Problem description =
Below are some records. Print exactly the lines between the one holding "[NotImplemented], booleans, integers" and the one holding "(tag : string).", inclusive, and nothing else.

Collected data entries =
----------------------------------------
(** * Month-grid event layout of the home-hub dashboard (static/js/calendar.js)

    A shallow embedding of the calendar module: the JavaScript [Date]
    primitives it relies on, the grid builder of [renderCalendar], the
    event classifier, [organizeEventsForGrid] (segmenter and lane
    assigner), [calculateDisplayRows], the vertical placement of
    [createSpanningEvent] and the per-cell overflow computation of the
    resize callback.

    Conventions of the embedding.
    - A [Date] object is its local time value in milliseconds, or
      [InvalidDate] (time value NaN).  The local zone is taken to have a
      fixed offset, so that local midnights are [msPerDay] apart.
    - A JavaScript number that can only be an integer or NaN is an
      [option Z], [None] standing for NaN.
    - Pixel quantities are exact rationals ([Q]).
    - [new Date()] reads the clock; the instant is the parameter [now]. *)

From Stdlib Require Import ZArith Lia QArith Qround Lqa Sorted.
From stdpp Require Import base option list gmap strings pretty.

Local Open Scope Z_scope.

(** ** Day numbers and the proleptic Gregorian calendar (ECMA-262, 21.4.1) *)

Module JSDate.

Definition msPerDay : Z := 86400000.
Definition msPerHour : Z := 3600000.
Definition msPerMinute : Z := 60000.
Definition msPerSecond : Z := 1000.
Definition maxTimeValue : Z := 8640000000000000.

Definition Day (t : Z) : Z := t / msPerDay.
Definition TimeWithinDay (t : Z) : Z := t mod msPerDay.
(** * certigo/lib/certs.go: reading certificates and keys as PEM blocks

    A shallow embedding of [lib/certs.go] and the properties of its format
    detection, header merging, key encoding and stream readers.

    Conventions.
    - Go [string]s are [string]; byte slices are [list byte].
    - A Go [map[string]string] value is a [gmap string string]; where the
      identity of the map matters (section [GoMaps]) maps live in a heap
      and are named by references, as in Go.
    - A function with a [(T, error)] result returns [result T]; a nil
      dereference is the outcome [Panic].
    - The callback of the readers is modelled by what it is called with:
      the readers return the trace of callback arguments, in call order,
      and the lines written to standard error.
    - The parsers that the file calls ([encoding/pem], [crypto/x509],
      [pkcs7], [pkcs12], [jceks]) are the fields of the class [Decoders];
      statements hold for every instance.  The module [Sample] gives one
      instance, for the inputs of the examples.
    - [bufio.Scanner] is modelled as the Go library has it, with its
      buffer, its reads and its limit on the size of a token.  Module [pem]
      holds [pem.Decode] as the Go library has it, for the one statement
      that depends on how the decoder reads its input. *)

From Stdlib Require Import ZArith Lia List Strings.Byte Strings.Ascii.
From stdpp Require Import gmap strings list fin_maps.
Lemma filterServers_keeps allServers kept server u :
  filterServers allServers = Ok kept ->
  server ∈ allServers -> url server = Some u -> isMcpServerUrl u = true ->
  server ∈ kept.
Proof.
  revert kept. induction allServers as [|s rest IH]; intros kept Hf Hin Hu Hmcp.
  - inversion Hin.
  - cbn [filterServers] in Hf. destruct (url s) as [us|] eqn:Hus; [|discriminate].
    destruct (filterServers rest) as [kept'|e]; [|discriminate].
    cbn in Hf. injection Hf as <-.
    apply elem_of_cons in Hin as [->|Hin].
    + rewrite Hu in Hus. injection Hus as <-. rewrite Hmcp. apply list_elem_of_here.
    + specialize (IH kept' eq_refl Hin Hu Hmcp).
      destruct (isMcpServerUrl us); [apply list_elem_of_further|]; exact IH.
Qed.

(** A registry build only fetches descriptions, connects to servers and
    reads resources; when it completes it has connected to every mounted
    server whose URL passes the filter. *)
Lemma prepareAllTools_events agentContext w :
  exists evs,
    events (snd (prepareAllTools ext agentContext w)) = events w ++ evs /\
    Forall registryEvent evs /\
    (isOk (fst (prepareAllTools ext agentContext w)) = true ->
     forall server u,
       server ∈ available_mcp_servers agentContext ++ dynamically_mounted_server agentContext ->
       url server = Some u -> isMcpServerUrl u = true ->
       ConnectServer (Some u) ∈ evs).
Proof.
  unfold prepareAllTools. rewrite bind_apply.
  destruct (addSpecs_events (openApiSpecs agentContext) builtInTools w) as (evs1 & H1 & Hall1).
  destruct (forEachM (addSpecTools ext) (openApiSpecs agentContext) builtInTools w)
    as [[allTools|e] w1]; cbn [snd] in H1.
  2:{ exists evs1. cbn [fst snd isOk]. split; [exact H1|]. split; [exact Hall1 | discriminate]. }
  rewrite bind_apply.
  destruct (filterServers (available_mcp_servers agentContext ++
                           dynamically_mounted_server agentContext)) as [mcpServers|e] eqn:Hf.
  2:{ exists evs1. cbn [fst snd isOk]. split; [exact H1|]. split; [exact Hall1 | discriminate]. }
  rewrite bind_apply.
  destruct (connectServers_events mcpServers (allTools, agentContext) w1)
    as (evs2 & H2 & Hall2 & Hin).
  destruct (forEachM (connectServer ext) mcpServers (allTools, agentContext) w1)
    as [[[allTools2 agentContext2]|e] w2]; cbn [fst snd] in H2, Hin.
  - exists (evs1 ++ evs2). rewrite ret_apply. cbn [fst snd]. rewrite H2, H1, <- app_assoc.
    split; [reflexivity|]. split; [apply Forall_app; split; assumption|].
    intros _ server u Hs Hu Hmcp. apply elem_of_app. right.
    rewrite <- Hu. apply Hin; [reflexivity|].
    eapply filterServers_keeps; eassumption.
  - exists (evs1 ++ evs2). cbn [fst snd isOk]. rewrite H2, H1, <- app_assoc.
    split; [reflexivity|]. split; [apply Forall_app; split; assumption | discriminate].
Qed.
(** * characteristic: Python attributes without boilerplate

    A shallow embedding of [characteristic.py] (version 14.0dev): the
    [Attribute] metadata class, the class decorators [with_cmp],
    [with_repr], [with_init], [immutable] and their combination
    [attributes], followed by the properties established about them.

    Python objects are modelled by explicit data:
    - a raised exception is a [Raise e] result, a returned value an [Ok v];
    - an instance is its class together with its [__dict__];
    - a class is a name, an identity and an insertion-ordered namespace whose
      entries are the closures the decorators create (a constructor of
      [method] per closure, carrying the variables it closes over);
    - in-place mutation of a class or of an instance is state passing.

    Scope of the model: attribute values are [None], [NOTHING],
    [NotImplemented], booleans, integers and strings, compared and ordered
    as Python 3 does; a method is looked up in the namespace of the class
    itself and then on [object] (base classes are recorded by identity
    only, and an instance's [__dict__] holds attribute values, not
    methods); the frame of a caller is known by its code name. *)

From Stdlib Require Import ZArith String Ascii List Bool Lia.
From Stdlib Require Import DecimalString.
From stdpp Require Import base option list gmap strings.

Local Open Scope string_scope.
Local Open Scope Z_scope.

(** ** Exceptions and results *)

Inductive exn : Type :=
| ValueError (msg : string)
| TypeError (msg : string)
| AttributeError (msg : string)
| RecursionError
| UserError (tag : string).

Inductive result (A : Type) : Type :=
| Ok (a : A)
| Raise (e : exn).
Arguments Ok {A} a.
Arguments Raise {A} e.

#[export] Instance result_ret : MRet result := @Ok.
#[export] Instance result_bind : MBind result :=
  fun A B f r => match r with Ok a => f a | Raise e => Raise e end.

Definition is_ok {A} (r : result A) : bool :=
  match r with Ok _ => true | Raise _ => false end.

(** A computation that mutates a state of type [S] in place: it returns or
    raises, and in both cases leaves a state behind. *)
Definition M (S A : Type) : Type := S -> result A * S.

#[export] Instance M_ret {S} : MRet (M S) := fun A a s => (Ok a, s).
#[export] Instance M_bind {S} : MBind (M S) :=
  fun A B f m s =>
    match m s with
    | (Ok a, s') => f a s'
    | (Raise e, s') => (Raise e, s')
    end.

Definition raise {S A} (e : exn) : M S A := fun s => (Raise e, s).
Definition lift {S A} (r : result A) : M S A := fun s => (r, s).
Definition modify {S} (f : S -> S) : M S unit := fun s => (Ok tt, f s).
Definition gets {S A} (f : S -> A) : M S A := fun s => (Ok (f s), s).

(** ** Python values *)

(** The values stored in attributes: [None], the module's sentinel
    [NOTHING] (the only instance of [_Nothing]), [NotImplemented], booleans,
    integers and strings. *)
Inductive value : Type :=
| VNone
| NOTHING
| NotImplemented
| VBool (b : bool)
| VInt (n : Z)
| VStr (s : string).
----------------------------------------
Response to this exercise =
    [NotImplemented], booleans, integers and strings, compared and ordered
    as Python 3 does; a method is looked up in the namespace of the class
    itself and then on [object] (base classes are recorded by identity
    only, and an instance's [__dict__] holds attribute values, not
    methods); the frame of a caller is known by its code name. *)

From Stdlib Require Import ZArith String Ascii List Bool Lia.
From Stdlib Require Import DecimalString.
From stdpp Require Import base option list gmap strings.

Local Open Scope string_scope.
Local Open Scope Z_scope.

(** ** Exceptions and results *)

Inductive exn : Type :=
| ValueError (msg : string)
| TypeError (msg : string)
| AttributeError (msg : string)
| RecursionError
| UserError (tag : string).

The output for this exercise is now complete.